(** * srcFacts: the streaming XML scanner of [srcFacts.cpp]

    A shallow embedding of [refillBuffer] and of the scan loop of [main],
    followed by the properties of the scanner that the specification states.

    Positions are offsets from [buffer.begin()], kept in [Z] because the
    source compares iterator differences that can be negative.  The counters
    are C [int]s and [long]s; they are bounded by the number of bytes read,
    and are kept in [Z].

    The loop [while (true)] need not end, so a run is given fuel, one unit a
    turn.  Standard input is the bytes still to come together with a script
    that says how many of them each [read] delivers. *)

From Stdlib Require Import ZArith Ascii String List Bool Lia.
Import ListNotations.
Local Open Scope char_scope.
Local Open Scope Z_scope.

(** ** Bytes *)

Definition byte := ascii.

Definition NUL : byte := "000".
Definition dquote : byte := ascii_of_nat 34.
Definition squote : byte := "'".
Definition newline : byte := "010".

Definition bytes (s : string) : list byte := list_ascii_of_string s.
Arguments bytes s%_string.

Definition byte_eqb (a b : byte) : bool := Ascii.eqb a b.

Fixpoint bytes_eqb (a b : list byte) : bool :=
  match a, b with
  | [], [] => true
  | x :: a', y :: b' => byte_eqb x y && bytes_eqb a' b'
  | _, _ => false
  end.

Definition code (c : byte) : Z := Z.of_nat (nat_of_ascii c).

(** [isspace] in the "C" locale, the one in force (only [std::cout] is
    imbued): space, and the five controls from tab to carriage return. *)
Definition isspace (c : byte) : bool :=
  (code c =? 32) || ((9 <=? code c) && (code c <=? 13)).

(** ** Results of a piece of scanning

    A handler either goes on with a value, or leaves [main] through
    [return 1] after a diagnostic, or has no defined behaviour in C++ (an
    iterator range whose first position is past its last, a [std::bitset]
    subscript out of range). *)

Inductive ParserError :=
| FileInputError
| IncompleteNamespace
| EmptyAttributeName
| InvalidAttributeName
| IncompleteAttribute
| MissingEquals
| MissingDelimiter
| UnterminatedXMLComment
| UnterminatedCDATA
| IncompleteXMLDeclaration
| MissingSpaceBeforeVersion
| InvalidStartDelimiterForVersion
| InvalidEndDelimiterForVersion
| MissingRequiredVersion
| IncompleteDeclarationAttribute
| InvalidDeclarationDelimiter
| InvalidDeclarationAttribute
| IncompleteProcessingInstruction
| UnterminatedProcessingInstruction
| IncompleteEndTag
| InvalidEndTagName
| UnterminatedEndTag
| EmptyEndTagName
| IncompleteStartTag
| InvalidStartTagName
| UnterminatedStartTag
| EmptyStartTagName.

§ **Task requirements**
The entries above are to be copied word for word.

§ **Result of this task**
(** * srcFacts: the streaming XML scanner of [srcFacts.cpp]

    A shallow embedding of [refillBuffer] and of the scan loop of [main],
    followed by the properties of the scanner that the specification states.

    Positions are offsets from [buffer.begin()], kept in [Z] because the
    source compares iterator differences that can be negative.  The counters
    are C [int]s and [long]s; they are bounded by the number of bytes read,
    and are kept in [Z].

    The loop [while (true)] need not end, so a run is given fuel, one unit a
    turn.  Standard input is the bytes still to come together with a script
    that says how many of them each [read] delivers. *)

From Stdlib Require Import ZArith Ascii String List Bool Lia.
Import ListNotations.
Local Open Scope char_scope.
Local Open Scope Z_scope.

(** ** Bytes *)

Definition byte := ascii.

Definition NUL : byte := "000".
Definition dquote : byte := ascii_of_nat 34.
Definition squote : byte := "'".
Definition newline : byte := "010".

Definition bytes (s : string) : list byte := list_ascii_of_string s.
Arguments bytes s%_string.

Definition byte_eqb (a b : byte) : bool := Ascii.eqb a b.

Fixpoint bytes_eqb (a b : list byte) : bool :=
  match a, b with
  | [], [] => true
  | x :: a', y :: b' => byte_eqb x y && bytes_eqb a' b'
  | _, _ => false
  end.

Definition code (c : byte) : Z := Z.of_nat (nat_of_ascii c).

(** [isspace] in the "C" locale, the one in force (only [std::cout] is
    imbued): space, and the five controls from tab to carriage return. *)
Definition isspace (c : byte) : bool :=
  (code c =? 32) || ((9 <=? code c) && (code c <=? 13)).

(** ** Results of a piece of scanning

    A handler either goes on with a value, or leaves [main] through
    [return 1] after a diagnostic, or has no defined behaviour in C++ (an
    iterator range whose first position is past its last, a [std::bitset]
    subscript out of range). *)

Inductive ParserError :=
| FileInputError
| IncompleteNamespace
| EmptyAttributeName
| InvalidAttributeName
| IncompleteAttribute
| MissingEquals
| MissingDelimiter
| UnterminatedXMLComment
| UnterminatedCDATA
| IncompleteXMLDeclaration
| MissingSpaceBeforeVersion
| InvalidStartDelimiterForVersion
| InvalidEndDelimiterForVersion
| MissingRequiredVersion
| IncompleteDeclarationAttribute
| InvalidDeclarationDelimiter
| InvalidDeclarationAttribute
| IncompleteProcessingInstruction
| UnterminatedProcessingInstruction
| IncompleteEndTag
| InvalidEndTagName
| UnterminatedEndTag
| EmptyEndTagName
| IncompleteStartTag
| InvalidStartTagName
| UnterminatedStartTag
| EmptyStartTagName.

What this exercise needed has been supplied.